Stored records
*** Block opens ***
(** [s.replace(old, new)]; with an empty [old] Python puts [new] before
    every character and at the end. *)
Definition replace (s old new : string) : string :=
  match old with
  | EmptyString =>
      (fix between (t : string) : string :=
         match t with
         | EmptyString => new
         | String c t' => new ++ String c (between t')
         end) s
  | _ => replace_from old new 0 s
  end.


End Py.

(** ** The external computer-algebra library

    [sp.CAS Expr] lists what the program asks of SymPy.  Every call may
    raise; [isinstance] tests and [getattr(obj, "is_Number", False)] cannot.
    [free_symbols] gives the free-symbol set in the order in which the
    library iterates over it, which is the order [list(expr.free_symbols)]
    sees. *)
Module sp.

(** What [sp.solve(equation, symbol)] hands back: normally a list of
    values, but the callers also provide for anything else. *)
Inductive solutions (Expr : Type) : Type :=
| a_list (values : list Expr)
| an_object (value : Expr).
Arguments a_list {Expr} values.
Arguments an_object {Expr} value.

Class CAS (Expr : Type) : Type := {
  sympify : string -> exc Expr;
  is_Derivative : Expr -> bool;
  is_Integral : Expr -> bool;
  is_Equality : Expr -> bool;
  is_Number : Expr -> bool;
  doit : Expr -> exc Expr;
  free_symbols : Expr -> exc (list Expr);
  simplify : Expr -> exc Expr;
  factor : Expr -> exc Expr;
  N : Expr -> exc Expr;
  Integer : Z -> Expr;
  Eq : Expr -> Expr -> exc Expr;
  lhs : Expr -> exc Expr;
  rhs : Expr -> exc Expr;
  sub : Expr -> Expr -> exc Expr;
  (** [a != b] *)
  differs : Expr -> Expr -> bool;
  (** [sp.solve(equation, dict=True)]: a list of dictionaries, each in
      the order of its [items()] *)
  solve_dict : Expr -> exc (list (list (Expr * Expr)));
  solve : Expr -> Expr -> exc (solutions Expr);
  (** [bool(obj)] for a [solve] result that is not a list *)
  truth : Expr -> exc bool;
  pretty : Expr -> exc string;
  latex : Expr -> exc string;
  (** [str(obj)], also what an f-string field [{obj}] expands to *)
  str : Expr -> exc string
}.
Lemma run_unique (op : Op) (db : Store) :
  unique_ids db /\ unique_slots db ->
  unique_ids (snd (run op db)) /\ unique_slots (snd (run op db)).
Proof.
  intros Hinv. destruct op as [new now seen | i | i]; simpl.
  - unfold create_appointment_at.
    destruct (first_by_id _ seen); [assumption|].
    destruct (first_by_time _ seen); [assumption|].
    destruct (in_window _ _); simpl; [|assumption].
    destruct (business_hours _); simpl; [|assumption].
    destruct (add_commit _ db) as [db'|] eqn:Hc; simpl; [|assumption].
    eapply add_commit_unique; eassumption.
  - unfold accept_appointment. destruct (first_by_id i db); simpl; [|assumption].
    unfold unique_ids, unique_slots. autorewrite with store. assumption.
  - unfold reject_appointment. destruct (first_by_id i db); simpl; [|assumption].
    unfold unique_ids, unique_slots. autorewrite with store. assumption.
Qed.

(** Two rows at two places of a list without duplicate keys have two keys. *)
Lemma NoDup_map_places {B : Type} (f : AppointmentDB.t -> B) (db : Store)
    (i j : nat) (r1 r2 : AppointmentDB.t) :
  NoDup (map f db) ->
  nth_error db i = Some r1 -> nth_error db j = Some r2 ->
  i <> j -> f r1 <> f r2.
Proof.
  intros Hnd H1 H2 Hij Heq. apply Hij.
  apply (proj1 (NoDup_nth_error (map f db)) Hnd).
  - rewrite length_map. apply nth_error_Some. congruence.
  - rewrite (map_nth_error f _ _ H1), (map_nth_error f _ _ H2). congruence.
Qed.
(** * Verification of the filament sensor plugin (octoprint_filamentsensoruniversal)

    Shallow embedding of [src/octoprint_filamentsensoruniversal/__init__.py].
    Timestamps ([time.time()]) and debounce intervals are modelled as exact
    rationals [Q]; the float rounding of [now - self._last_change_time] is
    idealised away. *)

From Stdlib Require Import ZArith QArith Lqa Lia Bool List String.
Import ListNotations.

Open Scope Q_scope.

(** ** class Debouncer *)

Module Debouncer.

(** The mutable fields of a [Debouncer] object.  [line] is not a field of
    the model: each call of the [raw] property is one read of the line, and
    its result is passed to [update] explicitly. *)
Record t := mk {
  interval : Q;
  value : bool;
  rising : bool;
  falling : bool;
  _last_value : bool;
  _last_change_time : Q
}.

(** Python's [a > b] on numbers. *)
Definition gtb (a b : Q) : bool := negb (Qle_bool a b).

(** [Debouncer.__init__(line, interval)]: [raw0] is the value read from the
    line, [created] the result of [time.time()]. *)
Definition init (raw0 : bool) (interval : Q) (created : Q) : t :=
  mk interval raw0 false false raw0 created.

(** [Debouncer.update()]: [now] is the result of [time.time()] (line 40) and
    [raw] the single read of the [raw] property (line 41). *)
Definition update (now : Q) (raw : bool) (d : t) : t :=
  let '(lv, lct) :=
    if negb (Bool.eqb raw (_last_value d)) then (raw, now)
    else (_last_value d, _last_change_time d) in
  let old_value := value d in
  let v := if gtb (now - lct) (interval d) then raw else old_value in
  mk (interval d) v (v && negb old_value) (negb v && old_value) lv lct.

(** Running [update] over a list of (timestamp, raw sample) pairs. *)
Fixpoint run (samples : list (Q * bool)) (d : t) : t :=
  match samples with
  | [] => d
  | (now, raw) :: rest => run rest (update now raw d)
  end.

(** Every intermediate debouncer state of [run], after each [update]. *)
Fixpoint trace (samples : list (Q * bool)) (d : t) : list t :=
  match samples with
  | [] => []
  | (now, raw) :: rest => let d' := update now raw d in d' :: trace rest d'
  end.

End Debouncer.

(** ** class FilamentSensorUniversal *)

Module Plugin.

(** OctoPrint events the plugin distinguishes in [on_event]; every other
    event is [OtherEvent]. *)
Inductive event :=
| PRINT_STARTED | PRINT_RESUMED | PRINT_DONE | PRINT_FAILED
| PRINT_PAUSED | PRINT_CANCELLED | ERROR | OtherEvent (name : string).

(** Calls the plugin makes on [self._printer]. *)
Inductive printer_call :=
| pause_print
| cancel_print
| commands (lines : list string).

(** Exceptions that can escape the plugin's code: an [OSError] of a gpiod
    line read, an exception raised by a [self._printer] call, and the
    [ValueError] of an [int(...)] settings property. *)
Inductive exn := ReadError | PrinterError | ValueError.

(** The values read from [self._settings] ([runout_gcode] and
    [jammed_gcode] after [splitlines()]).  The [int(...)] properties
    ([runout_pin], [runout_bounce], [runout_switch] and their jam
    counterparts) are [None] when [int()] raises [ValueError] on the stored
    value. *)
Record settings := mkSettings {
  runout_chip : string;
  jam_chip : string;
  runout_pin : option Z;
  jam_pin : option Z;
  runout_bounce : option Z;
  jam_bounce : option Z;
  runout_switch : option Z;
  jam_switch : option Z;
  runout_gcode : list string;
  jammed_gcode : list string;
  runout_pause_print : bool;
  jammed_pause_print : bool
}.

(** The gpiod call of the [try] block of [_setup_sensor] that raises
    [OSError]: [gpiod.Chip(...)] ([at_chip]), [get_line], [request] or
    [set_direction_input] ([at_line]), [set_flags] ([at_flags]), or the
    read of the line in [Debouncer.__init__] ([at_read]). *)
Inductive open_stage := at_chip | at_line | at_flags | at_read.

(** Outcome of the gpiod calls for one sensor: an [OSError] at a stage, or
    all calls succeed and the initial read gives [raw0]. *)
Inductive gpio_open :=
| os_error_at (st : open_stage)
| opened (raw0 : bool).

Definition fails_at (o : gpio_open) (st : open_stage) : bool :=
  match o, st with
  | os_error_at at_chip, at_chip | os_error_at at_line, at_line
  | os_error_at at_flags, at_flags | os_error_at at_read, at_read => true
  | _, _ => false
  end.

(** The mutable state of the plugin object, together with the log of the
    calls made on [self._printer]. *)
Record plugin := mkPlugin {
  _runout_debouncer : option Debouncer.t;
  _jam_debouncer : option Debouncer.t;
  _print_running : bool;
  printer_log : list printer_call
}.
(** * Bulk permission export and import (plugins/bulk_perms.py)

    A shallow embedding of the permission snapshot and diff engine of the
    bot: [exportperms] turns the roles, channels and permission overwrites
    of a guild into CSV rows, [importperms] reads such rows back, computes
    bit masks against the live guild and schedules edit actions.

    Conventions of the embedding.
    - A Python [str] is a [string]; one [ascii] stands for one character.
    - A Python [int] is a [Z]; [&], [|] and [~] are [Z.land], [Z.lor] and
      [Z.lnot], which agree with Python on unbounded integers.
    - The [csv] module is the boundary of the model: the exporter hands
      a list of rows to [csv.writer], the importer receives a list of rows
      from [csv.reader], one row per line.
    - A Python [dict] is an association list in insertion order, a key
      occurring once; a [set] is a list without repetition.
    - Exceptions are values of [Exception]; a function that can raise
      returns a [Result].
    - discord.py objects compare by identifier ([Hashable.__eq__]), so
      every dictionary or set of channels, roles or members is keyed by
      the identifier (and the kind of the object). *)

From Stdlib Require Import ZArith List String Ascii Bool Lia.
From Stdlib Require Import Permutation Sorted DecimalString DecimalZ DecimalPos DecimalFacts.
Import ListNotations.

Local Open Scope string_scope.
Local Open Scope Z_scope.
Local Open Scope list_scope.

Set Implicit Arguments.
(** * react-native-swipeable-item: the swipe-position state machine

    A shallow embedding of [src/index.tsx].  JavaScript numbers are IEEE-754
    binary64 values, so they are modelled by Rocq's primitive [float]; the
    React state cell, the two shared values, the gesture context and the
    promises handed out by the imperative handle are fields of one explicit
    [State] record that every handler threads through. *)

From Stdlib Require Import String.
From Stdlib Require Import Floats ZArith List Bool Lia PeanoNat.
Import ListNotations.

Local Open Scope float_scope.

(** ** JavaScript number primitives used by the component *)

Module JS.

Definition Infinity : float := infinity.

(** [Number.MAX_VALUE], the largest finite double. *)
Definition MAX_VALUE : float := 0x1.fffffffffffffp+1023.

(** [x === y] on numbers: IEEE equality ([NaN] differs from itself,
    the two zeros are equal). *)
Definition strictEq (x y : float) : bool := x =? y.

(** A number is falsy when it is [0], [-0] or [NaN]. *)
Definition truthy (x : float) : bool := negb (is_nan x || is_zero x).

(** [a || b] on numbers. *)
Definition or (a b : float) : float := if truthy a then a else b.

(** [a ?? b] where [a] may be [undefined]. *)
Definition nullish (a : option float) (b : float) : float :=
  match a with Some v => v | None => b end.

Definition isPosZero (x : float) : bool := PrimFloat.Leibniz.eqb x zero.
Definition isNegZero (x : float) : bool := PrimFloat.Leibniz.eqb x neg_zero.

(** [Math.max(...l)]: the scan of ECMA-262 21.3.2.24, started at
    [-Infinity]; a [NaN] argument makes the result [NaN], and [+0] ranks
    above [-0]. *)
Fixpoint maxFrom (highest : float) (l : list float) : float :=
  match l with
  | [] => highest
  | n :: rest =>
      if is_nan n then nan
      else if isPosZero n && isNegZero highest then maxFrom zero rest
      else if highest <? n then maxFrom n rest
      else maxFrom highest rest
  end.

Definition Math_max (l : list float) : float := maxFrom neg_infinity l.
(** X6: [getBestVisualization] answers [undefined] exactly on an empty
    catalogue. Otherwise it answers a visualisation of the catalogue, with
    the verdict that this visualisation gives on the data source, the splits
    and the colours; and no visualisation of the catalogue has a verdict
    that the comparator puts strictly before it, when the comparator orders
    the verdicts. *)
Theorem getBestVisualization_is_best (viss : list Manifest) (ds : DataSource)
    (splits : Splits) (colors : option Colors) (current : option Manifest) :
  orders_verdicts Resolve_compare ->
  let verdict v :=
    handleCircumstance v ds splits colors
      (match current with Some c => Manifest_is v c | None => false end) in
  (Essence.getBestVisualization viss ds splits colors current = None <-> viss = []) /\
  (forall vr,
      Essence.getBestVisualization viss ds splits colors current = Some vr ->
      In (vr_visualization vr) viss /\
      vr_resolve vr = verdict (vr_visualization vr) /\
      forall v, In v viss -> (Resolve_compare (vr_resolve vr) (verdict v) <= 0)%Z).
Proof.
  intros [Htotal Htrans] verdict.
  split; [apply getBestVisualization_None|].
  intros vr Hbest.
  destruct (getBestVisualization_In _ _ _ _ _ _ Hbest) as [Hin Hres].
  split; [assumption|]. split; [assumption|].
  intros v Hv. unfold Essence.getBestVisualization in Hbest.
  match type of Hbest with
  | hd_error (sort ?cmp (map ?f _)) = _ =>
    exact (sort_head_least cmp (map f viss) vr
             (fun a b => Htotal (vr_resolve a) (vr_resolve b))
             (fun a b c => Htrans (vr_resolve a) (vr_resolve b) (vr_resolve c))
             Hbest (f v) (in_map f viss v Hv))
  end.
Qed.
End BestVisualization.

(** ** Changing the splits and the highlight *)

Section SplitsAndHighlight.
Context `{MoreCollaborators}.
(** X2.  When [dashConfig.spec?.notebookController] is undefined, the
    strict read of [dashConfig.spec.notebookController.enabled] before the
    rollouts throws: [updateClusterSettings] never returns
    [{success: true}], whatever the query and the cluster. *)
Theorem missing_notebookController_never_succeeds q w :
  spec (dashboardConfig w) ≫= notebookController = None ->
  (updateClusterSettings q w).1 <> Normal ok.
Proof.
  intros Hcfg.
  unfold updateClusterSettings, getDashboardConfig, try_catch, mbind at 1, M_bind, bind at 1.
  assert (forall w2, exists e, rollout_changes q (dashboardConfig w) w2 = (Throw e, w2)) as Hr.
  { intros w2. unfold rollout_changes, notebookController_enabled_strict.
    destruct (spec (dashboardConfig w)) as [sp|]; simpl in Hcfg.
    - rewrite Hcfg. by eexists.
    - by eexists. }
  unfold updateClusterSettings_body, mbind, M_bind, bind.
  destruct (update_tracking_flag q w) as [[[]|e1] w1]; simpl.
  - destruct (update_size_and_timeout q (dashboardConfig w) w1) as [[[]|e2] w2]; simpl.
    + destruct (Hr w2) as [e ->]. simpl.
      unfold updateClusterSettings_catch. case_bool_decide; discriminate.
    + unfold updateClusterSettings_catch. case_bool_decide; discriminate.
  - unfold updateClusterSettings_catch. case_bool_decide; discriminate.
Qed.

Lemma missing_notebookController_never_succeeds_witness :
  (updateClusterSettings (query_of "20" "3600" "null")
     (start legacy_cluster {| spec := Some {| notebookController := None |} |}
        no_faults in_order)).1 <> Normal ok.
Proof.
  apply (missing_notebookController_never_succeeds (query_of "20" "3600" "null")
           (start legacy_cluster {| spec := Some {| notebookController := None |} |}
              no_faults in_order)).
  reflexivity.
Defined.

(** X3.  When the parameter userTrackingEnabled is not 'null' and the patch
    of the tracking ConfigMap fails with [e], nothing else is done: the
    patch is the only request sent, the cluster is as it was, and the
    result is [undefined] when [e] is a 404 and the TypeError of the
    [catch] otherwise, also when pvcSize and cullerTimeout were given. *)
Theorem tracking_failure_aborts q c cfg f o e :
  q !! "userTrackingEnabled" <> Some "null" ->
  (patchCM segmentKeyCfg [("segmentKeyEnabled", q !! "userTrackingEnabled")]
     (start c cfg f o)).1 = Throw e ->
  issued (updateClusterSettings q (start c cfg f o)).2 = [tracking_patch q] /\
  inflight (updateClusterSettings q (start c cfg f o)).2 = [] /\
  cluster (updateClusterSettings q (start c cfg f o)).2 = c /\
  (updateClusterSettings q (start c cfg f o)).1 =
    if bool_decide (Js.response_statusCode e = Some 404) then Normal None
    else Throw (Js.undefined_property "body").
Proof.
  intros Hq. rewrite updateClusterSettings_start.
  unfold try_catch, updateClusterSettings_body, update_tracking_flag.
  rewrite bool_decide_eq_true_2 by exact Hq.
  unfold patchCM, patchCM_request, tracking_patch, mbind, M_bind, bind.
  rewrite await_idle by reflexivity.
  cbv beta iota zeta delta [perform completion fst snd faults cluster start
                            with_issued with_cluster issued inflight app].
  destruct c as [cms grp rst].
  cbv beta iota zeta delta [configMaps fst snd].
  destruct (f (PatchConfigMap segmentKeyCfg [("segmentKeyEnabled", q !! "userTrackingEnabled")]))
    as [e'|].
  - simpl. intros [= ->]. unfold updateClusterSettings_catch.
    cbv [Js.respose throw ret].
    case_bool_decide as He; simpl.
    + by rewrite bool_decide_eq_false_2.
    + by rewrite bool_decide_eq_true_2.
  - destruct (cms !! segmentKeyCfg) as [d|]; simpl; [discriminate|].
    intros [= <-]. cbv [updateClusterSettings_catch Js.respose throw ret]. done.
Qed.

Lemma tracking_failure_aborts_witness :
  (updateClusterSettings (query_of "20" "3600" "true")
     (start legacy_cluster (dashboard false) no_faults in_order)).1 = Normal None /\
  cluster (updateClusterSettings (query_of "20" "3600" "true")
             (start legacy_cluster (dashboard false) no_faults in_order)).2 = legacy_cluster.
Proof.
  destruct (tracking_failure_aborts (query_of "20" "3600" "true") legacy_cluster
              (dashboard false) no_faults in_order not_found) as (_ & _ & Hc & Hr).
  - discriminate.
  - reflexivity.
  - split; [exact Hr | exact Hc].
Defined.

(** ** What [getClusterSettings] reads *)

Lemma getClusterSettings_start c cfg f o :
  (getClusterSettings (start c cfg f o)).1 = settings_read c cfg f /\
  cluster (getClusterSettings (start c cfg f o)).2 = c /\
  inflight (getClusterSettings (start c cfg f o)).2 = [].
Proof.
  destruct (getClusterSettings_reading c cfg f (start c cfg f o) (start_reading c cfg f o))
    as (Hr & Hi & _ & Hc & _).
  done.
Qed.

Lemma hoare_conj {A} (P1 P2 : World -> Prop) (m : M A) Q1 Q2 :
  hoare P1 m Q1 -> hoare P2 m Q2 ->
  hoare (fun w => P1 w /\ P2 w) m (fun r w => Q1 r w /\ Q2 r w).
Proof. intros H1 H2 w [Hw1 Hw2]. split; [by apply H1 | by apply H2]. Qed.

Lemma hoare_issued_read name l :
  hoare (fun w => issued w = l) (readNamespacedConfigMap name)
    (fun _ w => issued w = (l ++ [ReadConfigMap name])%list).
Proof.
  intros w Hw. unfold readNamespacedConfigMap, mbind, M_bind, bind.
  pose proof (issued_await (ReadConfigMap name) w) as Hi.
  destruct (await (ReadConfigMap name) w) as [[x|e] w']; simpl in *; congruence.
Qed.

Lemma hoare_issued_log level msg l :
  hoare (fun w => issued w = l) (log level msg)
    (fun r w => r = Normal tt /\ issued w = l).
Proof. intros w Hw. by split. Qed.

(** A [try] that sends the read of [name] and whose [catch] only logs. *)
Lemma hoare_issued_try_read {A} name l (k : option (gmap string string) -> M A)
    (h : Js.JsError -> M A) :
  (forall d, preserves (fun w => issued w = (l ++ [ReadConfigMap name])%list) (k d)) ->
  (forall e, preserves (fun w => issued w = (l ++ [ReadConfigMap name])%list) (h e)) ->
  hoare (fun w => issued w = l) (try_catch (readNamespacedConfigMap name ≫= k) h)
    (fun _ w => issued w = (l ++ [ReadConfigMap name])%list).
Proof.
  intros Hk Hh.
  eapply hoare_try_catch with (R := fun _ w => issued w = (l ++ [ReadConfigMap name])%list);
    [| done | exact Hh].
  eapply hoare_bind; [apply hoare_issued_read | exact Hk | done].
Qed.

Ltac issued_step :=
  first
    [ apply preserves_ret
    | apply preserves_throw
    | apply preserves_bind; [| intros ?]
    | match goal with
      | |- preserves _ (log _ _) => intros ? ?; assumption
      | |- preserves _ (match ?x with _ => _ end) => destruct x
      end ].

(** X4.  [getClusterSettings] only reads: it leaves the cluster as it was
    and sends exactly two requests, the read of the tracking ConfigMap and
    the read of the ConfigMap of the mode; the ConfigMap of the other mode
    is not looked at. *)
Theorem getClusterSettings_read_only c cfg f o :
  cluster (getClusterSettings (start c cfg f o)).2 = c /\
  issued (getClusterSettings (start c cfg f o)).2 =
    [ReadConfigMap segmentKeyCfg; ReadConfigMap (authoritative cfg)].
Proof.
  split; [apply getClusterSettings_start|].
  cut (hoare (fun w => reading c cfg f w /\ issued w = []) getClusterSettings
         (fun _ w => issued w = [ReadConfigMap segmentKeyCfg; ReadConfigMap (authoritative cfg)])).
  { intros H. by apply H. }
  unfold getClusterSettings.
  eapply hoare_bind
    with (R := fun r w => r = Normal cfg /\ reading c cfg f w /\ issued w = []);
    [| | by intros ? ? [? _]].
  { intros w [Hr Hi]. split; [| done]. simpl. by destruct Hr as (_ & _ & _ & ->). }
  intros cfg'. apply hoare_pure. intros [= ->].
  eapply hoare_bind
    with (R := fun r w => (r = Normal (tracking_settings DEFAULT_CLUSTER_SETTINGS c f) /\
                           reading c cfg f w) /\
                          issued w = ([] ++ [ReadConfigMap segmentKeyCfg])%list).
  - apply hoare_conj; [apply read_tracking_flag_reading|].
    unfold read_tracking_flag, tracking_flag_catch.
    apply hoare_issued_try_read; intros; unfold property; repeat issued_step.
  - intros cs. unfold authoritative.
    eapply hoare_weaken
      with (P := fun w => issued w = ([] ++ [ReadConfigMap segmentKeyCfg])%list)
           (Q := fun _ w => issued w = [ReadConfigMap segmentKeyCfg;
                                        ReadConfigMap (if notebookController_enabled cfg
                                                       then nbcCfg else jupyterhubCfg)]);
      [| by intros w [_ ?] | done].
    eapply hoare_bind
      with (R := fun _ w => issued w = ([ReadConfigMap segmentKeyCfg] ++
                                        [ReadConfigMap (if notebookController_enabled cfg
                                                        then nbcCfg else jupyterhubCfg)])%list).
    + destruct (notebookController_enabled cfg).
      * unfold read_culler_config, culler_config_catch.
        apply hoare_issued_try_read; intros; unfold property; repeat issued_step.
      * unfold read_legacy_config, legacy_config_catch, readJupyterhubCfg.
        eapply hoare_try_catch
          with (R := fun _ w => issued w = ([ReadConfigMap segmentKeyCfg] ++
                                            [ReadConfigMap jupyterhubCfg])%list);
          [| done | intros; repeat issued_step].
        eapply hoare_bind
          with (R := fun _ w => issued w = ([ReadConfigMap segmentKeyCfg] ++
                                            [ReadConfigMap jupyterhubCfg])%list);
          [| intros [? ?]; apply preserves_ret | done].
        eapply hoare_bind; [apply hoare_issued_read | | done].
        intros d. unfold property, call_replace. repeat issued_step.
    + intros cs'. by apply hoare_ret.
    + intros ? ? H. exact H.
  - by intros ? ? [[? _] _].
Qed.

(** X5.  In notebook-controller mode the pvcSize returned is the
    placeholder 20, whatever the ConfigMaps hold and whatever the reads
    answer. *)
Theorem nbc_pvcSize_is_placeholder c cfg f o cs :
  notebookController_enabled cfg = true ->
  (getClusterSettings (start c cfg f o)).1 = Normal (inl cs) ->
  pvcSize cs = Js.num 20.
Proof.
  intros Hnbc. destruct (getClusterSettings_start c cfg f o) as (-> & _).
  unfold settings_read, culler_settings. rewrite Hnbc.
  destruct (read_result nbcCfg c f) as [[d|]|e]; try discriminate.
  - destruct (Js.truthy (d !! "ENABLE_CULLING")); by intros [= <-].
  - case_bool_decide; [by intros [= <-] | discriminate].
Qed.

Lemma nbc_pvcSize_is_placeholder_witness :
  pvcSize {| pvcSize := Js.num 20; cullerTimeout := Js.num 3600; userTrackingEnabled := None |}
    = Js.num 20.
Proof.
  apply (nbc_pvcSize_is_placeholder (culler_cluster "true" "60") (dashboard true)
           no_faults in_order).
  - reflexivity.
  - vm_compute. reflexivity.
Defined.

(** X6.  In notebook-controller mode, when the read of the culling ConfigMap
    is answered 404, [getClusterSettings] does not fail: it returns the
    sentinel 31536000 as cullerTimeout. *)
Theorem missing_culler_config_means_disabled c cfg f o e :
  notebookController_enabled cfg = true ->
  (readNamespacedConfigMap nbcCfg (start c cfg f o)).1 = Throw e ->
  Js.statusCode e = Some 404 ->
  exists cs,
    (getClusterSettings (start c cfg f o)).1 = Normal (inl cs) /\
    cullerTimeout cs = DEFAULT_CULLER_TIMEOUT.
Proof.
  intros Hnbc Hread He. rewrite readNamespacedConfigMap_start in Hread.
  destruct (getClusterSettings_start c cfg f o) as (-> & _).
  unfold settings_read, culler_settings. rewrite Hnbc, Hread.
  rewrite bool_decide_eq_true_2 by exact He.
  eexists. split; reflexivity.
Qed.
*** Block closes ***
Within the records above, find every line containing "also" and report only how many there are.

3